How intense pressure from for-profit daycares has transformed Ontario’s rollout of $10-a-day child care — and sparked a political standoff
In a recent interview with the Star, former Ontario child and family services minister Jim Baird offered a glimpse at how the for-profit sector became so deeply entrenched in Ontario child care.
“They had a few years after this debacle [with the province] in place to change the rules, to actually fix the problem,” Baird recalled telling a group of child care workers in 2013. “They were going to fix this.”
Instead, for-profit child care companies like the one Baird visited — a company called Minto Parent Care — have largely been allowed to continue operating as before.
At the time, advocates for child care workers were horrified by what Baird witnessed.
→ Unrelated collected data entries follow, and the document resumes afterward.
Definition applyComponentID (info : DeviceInfo) (data : bytes) : res (DeviceInfo * option error) :=
  match szlRecords data with
  | Err err => mret (info, Some err)
  | Panic => Panic
  | Ok recs => applyComponentRecords info recs
  end.

(** The mode switch of [GetCPUState]. *)
Definition cpuMode (b : byte) : CPUState :=
  let mode := Z.land (b2z b) 0x0f in
  if (mode >=? 1) && (mode <=? 4) then CPUStateStop
  else if (mode >=? 5) && (mode <=? 7) then CPUStateStartup
  else if (mode =? 8) || (mode =? 9) then CPUStateRun
  else if mode =? 10 then CPUStateHold
  else CPUStateUnknown.

(** fmt's [%x] of a byte slice. *)
Definition hex_lower (d : Z) : Ascii.ascii :=
  Ascii.ascii_of_N (Z.to_N (if d <? 10 then 48 + d else 87 + d)).
Definition fmt_x (l : bytes) : string :=
  foldr (fun b s => String (hex_lower (Z.shiftr (b2z b) 4)) (String (hex_lower (Z.land (b2z b) 15)) s))
    EmptyString l.

Definition diagEntry (r : bytes) : res DiagEntry :=
  event ← slice r 0 2 ≫= Uint16;
  b0 ← idx r 0;
  priority ← idx r 2;
  info1 ← slice r 6 8 ≫= Uint16;
  info2 ← slice r 8 12 ≫= Uint32;
  stamp ← slice r 12 20;
  mret (mkDiagEntry (fmt_x stamp) event (Z.shiftr (b2z b0) 4) priority "" info1 info2).

(** The record loop of [ReadDiagBuffer]; the count is set only at its end. *)
Fixpoint diagRecords (recs : list bytes) (entries : list DiagEntry) : res (DiagBuffer * option error) :=
  match recs with
  | [] => mret (mkDiagBuffer entries (len entries), None)
  | r :: recs =>
      if len r <? diagRecordSize then
        mret (mkDiagBuffer entries 0, Some (Plain ("diagnostic record of " +:+ dec (len r) +:+ " bytes")))
      else e ← diagEntry r; diagRecords recs (entries ++ [e])
  end.

(** ** client/szl.go *)

Section Operations.
Context {W : Type} `{!Transport W}.

(** The follow-up loop of [userdata]: [budget] follow-ups are still allowed. *)
Fixpoint followUps (budget : nat) (ctx : Ctx) (group subfunc : byte) (up : UserdataParam) (payload : bytes)
  : M W bytes :=
  if negb (ud_More up) then mret payload else
  match budget with
  | O => fail (errorf1 ("user data response longer than " +:+ dec maxUserdataFollowUps +:+ " packets: ")
                 (Sentinel ErrProtocolFailure) "")
  | S budget =>
      ref ← nextPDURef;
      '(param, data) ← sendReceive ctx (EncodeUserdataFollowUp ref group subfunc (ud_Sequence up)) ref;
      r ← attempt (lift (ParseUserdataParam param));
      match r with
      | inl err => fail (errorf1 "user data follow-up: " (Join [err; Sentinel ErrProtocolFailure]) "")
      | inr up =>
          more ← lift (ParseUserdataData data);
          followUps budget ctx group subfunc up (payload ++ more)
      end
  end.

Definition userdata (ctx : Ctx) (req : bytes) (ref : Z) (group subfunc : byte) : M W (bytes * bytes) :=
  '(param, data) ← sendReceive ctx req ref;
  r ← attempt (lift (ParseUserdataParam param));
  match r with
  | inl err => fail (errorf1 "user data response: " (Join [err; Sentinel ErrProtocolFailure]) "")
  | inr up =>
      payload ← lift (ParseUserdataData data);
      payload ← followUps (Z.to_nat maxUserdataFollowUps) ctx group subfunc up payload;
      mret (data, payload)
  end.

Definition readSZL (ctx : Ctx) (id index : Z) : M W SZLResponse :=
  ref ← nextPDURef;
  '(first, payload) ← userdata ctx (EncodeSZLRequest ref id index) ref UserdataGroupCPU UserdataSZL;
  resp ← lift (ParseSZLResponse first);
  d ← lift (slice_from payload 4);
  mret (mkSZLResponse (szl_ID resp) (szl_Index resp) (szl_DataLength resp) d).

Definition readModuleIDSZL (ctx : Ctx) : M W bytes :=
  resp ← readSZL ctx SZLModuleID 0; mret (szl_Data resp).

Definition readComponentIDSZL (ctx : Ctx) : M W bytes :=
  resp ← readSZL ctx SZLComponentID 0; mret (szl_Data resp).

(** One half of [Identify]: the read, then what [apply] makes of it; the
    error, if any, is appended to [errs]. *)
Definition identifyPart (what : string) (read : M W bytes)
  (apply : DeviceInfo -> bytes -> res (DeviceInfo * option error)) (info : DeviceInfo) (errs : list error)
  : M W (DeviceInfo * list error) :=
  r ← attempt read;
  match r with
  | inl err => mret (info, errs ++ [err])
  | inr raw =>
      '(info, e) ← lift (apply info raw);
      mret (info, errs ++ match e with Some err => [errorf1 what err ""] | None => [] end)
  end.

Definition Identify (ctx : Ctx) : M W (option DeviceInfo * option error) :=
  '(info, errs) ← identifyPart "module ID SZL: " (readModuleIDSZL ctx) applyModuleID empty_DeviceInfo [];
  '(info, errs) ← identifyPart "component ID SZL: " (readComponentIDSZL ctx) applyComponentID info errs;
  match errs with
  | [e1; e2] => mret (None, Some (Join errs))
  | [e1] => mret (Some info, Some e1)
  | _ => mret (Some info, None)
  end.

Definition GetCPUState (ctx : Ctx) : M W CPUState :=
  resp ← readSZL ctx SZLCPUState 0;
  recs ← lift (szlRecords (szl_Data resp));
  match recs with
  | r :: _ =>
      if len r <? 4 then fail (Plain "SZL 0x0424 holds no mode record") else
      b ← lift (idx r 3); mret (cpuMode b)
  | [] => fail (Plain "SZL 0x0424 holds no mode record")
  end.

Definition GetProtectionLevel (ctx : Ctx) : M W ProtectionLevel :=
  resp ← readSZL ctx SZLProtectionInfo szlProtectionIndex;
  recs ← lift (szlRecords (szl_Data resp));
  match recs with
  | r :: _ =>
      if len r <? 8 then fail (Plain "SZL 0x0232 holds no protection record") else
      v ← lift (slice r 6 8 ≫= Uint16);
      if v =? 1 then mret ProtectionNone
      else if v =? 2 then mret ProtectionRead
      else if v =? 3 then mret ProtectionReadWrite
      else fail (Plain ("SZL 0x0232: unknown protection level " +:+ dec v))
  | [] => fail (Plain "SZL 0x0232 holds no protection record")
  end.

Definition ReadDiagBufferRaw (ctx : Ctx) : M W bytes :=
  resp ← readSZL ctx SZLDiagBuffer 0; mret (szl_Data resp).

Definition ReadDiagBuffer (ctx : Ctx) : M W (DiagBuffer * option error) :=
  raw ← ReadDiagBufferRaw ctx;
  recs ← lift (szlRecords raw);
  lift (diagRecords recs []).
End Operations.

(** ** Lemmas: records *)

Lemma recordLoop_ok count data size off :
  0 < size -> 0 <= off ->
  exists recs, recordLoop count data size off = Ok recs /\ Forall (fun r => len r = size) recs /\
    len recs = Z.min (Z.of_nat count) (Z.max 0 (len data - off) / size) /\
    mjoin recs = take (Z.to_nat (len recs * size)) (drop (Z.to_nat off) data).
Proof.
  intros Hsize. revert off. induction count as [|count IH]; intros off Hoff; cbn [recordLoop].
  { exists []. split; [done|]. split; [done|]. split; [|done]. simpl length.
    pose proof (Z.div_pos (Z.max 0 (len data - off)) size ltac:(lia) Hsize). lia. }
  case_if; b2p.
  - destruct (IH (off + size)) as (recs & -> & HF & Hn & Hj); [lia|].
    rewrite slice_ok by lia. replace (off + size - off) with size by lia. rewrite !bind_Ok.
    set (r := take (Z.to_nat size) (drop (Z.to_nat off) data)).
    assert (Hr : len r = size) by (unfold r; rewrite length_take, length_drop; lia).
    exists (r :: recs). split; [done|]. split; [by constructor|].
    replace (Z.max 0 (len data - off)) with (Z.max 0 (len data - (off + size)) + 1 * size) by lia.
    rewrite Z.div_add by lia. split; [simpl length; lia|].
    change (mjoin (r :: recs)) with (r ++ mjoin recs). rewrite Hj.
    replace (Z.to_nat (len (r :: recs) * size)) with (Z.to_nat size + Z.to_nat (len recs * size))%nat
      by (simpl length; lia).
    rewrite <- take_take_drop, drop_drop. unfold r. do 3 f_equal. lia.
  - exists []. split; [done|]. split; [done|]. split; [|done]. simpl length.
    rewrite Z.div_small by lia. lia.
Qed.

Lemma szlRecords_ok data size count :
  4 <= len data -> (slice data 0 2 ≫= Uint16) = Ok size -> (slice data 2 4 ≫= Uint16) = Ok count ->
  size <> 0 ->
  exists recs, szlRecords data = Ok recs /\ Forall (fun r => len r = size) recs /\
    len recs = Z.min count ((len data - 4) / size) /\
    mjoin recs = take (Z.to_nat (len recs * size)) (drop 4 data).
Proof.
  intros Hl Hs Hc Hz. unfold szlRecords. if_arith. rewrite Hs, bind_Ok, Hc, bind_Ok. if_arith.
  apply slice_Uint16_range in Hs. apply slice_Uint16_range in Hc. unfold is_u16 in *.
  destruct (recordLoop_ok (Z.to_nat count) data size 4) as (recs & -> & HF & Hn & Hj); [lia..|].
  exists recs. split; [done|]. split; [done|]. split; [|done]. rewrite Hn. f_equal; [lia|]. f_equal. lia.
Qed.

Lemma szlRecords_no_panic data : no_panic (szlRecords data).
Proof.
  unfold szlRecords. np_step; [np|]. np_step; [np_step|]. np_step; [np_step|]. np_step; [np|]. b2p.
  destruct (recordLoop_ok (Z.to_nat a0) data a 4) as (recs & -> & _); [lia..|np].
Qed.
#[export] Hint Resolve szlRecords_no_panic : go.

Lemma applyModuleRecords_no_panic info recs : no_panic (applyModuleRecords info recs).
Proof.
  revert info. induction recs as [|r recs IH]; intros info; cbn [applyModuleRecords]; [np|].
  unfold moduleIDRecordSize. np_step; [np|]. np_step; [np_step|].
  apply no_panic_bind; [repeat np_step | intros; apply IH].
Qed.

Lemma applyModuleID_no_panic info data : no_panic (applyModuleID info data).
Proof.
  unfold applyModuleID. pose proof (szlRecords_no_panic data).
  destruct (szlRecords data); [apply applyModuleRecords_no_panic | np | done].
Qed.

Lemma applyComponentRecords_no_panic info recs : no_panic (applyComponentRecords info recs).
Proof.
  revert info. induction recs as [|r recs IH]; intros info; cbn [applyComponentRecords]; [np|].
  unfold componentIDRecordSize. np_step; [np|]. np_step; [np_step|]. cbv zeta.
  apply no_panic_bind; [np_step | intros; apply IH].
Qed.

Lemma applyComponentID_no_panic info data : no_panic (applyComponentID info data).
Proof.
  unfold applyComponentID. pose proof (szlRecords_no_panic data).
  destruct (szlRecords data); [apply applyComponentRecords_no_panic | np | done].
Qed.

Lemma diagEntry_no_panic r : diagRecordSize <= len r -> no_panic (diagEntry r).
Proof.
  unfold diagRecordSize, diagEntry. intros H.
  repeat first [ apply no_panic_slice_Uint16; lia | apply no_panic_slice_Uint32; lia
               | apply no_panic_bind; [|intros ? _] | np_step ].
Qed.

Lemma diagRecords_no_panic recs entries : no_panic (diagRecords recs entries).
Proof.
  revert entries. induction recs as [|r recs IH]; intros entries; cbn [diagRecords]; [np|].
  np_step; [np|]. b2p. apply no_panic_bind; [by apply diagEntry_no_panic | intros; apply IH].
Qed.
#[export] Hint Resolve applyModuleID_no_panic applyComponentID_no_panic diagRecords_no_panic : go.

(** ** Lemmas: identification *)

(** The list data splits into records of at least [size] bytes. *)
Definition usable (size : Z) (data : bytes) : bool :=
  match szlRecords data with
  | Ok recs => forallb (fun r => size <=? len r) recs
  | _ => false
  end.

Lemma applyModuleRecords_err recs info :
  exists info' e, applyModuleRecords info recs = Ok (info', e) /\
    (if forallb (fun r => moduleIDRecordSize <=? len r) recs then e = None else e <> None).
Proof.
  revert info. induction recs as [|r recs IH]; intros info; cbn [applyModuleRecords]; [by eexists _, _|].
  simpl forallb. case_if; b2p; [replace (moduleIDRecordSize <=? len r) with false by lia; by eexists _, _|].
  replace (moduleIDRecordSize <=? len r) with true by lia. simpl andb.
  unfold moduleIDRecordSize in *. destruct (Uint16_slice_ok r 0 2) as (index & -> & _); [lia..|]. rewrite bind_Ok.
  destruct (idx_ok r 24) as [v ->]; [lia|]. destruct (idx_ok r 25) as [v1 ->]; [lia|].
  destruct (idx_ok r 26) as [v2 ->]; [lia|]. destruct (idx_ok r 27) as [v3 ->]; [lia|].
  rewrite slice_ok by lia. destruct (index =? 1); [apply IH|]. destruct (index =? 7); [|apply IH]. rewrite !bind_Ok.
  destruct (v =b x56); apply IH.
Qed.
They called the ministry’s inaction a “failure of leadership and policy.” But in a country where for-profit child care companies have become the norm, it’s a stunning reversal of policy. Now, the companies — and their employees — are fighting back.
A Star investigation has uncovered how the corporate culture of top for-profit child care providers in Ontario has become so entrenched that children are routinely separated from their parents and placed in care. It’s a situation that may have been in place before the implementation of a law that created the province’s new $10-a-day childcare benefit last year.
The Star has not identified the companies involved in the practice.
The practice is not new for most of the companies involved in the sector — for example, the company that operated the largest childcare centre in the city of Toronto for the past 19 years until it went out of business in 2014. But now the industry has been given the green light by the province to keep expanding, with new units springing up in virtually every corner of the province.